-- Opening Marker --

Definition is_space3 (a b c : ascii) : bool :=
  let x := nat_of_ascii a in
  let y := nat_of_ascii b in
  let z := nat_of_ascii c in
  ((x =? 225)%nat && (y =? 154)%nat && (z =? 128)%nat)
  || ((x =? 226)%nat && (y =? 128)%nat
      && (((128 <=? z)%nat && (z <=? 138)%nat) || (z =? 168)%nat
          || (z =? 169)%nat || (z =? 175)%nat))
  || ((x =? 226)%nat && (y =? 129)%nat && (z =? 159)%nat)
  || ((x =? 227)%nat && (y =? 128)%nat && (z =? 128)%nat)
  || ((x =? 239)%nat && (y =? 187)%nat && (z =? 191)%nat).

Fixpoint trim_start (s : string) : string :=
  match s with
  | EmptyString => EmptyString
  | String a r =>
      if is_space a then trim_start r
      else
        match r with
        | String b r2 =>
            if is_space2 a b then trim_start r2
            else
              match r2 with
              | String c r3 => if is_space3 a b c then trim_start r3 else s
              | EmptyString => s
              end
        | EmptyString => s
        end
  end.

(** A string that is one white-space character and nothing else. *)
Definition blank (s : string) : bool :=
  match s with
  | String a EmptyString => is_space a
  | String a (String b EmptyString) => is_space2 a b
  | String a (String b (String c EmptyString)) => is_space3 a b c
  | _ => false
  end.

Fixpoint trim_end (s : string) : string :=
  match s with
  | EmptyString => EmptyString
  | String a r =>
      let t := trim_end r in
      if blank (String a t) then EmptyString else String a t
  end.

Definition trim (s : string) : string := trim_end (trim_start s).

(** Two white spaces beyond ASCII, as the bytes of their UTF-8 texts: the
    no-break space U+00A0 and the em space U+2003. *)
Definition nbsp : string :=
  String (ascii_of_nat 194) (String (ascii_of_nat 160) EmptyString).

Definition em_space : string :=
  String (ascii_of_nat 226)
    (String (ascii_of_nat 128) (String (ascii_of_nat 131) EmptyString)).

(** ** The store *)

Inductive Result (A : Type) :=
| Ok (a : A)
| Err (msg : string).
Arguments Ok {A} a.
Arguments Err {A} msg.

(** [UPDATE t SET ... WHERE ...]: every row the condition selects is
    replaced, the others are kept, in place. *)
Definition sql_update {R} (where_ : R -> bool) (set : R -> R) (rows : list R)
  : list R :=
  map (fun r => if where_ r then set r else r) rows.

(** [hold_expires_at < now()]; a comparison with NULL is not true. *)
Definition expired_before (now : Timestamp) (t : option Timestamp) : bool :=
  match t with
  | Some e => e <? now
  | None => false
  end.

Definition clear_hold (s : Seat) : Seat :=
  {| id := id s; show_id := show_id s; seat_id := seat_id s;
     status := AVAILABLE;
     hold_expires_at := None;
     booked_by := booked_by s; booked_at := booked_at s;
     hold_id := None;
     held_by := None |}.
Variable intersects : Polygon -> Polygon -> bool.
Variable action_space_contains : InteractionSimulator -> list tfloat -> bool.
Variable ssdot_to_simstates :
  list tfloat -> list tfloat ->
  Coefs -> Coefs -> Coefs -> Coefs -> Coefs -> Coefs -> list Pose.

Local Abbreviation propagate_profile_of :=
  (propagate_profile action_space_contains ssdot_to_simstates).
Local Abbreviation propagate_of :=
  (propagate_action_profile action_space_contains ssdot_to_simstates).
Local Abbreviation check_future_of :=
  (check_future_collisions intersects action_space_contains
     ssdot_to_simstates).




(** The projection yields one pose for each vehicle. *)
Hypothesis projection_length :
  forall (state : ArcState) xpoly dxpoly ddxpoly ypoly dypoly ddypoly,
    length (ssdot_to_simstates (fst <$> state) (snd <$> state)
              xpoly dxpoly ddxpoly ypoly dypoly ddypoly) = length state.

-- Closing Marker --

Find all lines in the records that hold the word "then". Copy them.

ANSWER SPACE:
      if is_space a then trim_start r
            if is_space2 a b then trim_start r2
              | String c r3 => if is_space3 a b c then trim_start r3 else s
      if blank (String a t) then EmptyString else String a t
  map (fun r => if where_ r then set r else r) rows.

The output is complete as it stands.